Going from the top of the data below, give again each line through the one containing "Definition MAX_ARTIFACTS : Z := 64.", both ends kept.

Stored data entries:
--------------------------------

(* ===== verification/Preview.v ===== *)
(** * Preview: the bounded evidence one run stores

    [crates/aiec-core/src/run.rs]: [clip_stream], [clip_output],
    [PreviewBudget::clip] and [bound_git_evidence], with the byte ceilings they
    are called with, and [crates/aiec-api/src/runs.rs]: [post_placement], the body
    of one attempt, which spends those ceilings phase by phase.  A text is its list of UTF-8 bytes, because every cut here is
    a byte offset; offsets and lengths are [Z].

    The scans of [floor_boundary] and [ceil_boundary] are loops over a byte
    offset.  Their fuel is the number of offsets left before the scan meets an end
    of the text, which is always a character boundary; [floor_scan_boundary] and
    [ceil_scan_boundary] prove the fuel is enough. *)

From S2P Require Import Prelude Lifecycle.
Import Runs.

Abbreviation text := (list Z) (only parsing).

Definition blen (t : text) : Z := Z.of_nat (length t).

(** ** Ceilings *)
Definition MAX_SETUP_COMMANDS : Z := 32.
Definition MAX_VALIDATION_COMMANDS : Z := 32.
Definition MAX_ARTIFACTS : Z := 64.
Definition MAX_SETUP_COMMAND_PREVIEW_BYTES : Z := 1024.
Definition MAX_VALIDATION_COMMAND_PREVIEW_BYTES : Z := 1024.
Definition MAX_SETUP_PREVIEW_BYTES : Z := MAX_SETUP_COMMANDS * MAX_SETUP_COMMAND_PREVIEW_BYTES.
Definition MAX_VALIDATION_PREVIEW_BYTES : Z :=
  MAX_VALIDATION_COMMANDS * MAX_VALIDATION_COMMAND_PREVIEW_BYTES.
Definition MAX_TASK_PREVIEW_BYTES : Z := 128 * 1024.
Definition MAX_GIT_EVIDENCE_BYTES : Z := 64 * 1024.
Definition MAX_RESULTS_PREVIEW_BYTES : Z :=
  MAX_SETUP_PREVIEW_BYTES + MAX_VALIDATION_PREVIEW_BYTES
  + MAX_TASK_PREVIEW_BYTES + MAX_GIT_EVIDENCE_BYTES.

--------------------------------

Solution below:
(* ===== verification/Preview.v ===== *)
(** * Preview: the bounded evidence one run stores

    [crates/aiec-core/src/run.rs]: [clip_stream], [clip_output],
    [PreviewBudget::clip] and [bound_git_evidence], with the byte ceilings they
    are called with, and [crates/aiec-api/src/runs.rs]: [post_placement], the body
    of one attempt, which spends those ceilings phase by phase.  A text is its list of UTF-8 bytes, because every cut here is
    a byte offset; offsets and lengths are [Z].

    The scans of [floor_boundary] and [ceil_boundary] are loops over a byte
    offset.  Their fuel is the number of offsets left before the scan meets an end
    of the text, which is always a character boundary; [floor_scan_boundary] and
    [ceil_scan_boundary] prove the fuel is enough. *)

From S2P Require Import Prelude Lifecycle.
Import Runs.

Abbreviation text := (list Z) (only parsing).

Definition blen (t : text) : Z := Z.of_nat (length t).

(** ** Ceilings *)
Definition MAX_SETUP_COMMANDS : Z := 32.
Definition MAX_VALIDATION_COMMANDS : Z := 32.
Definition MAX_ARTIFACTS : Z := 64.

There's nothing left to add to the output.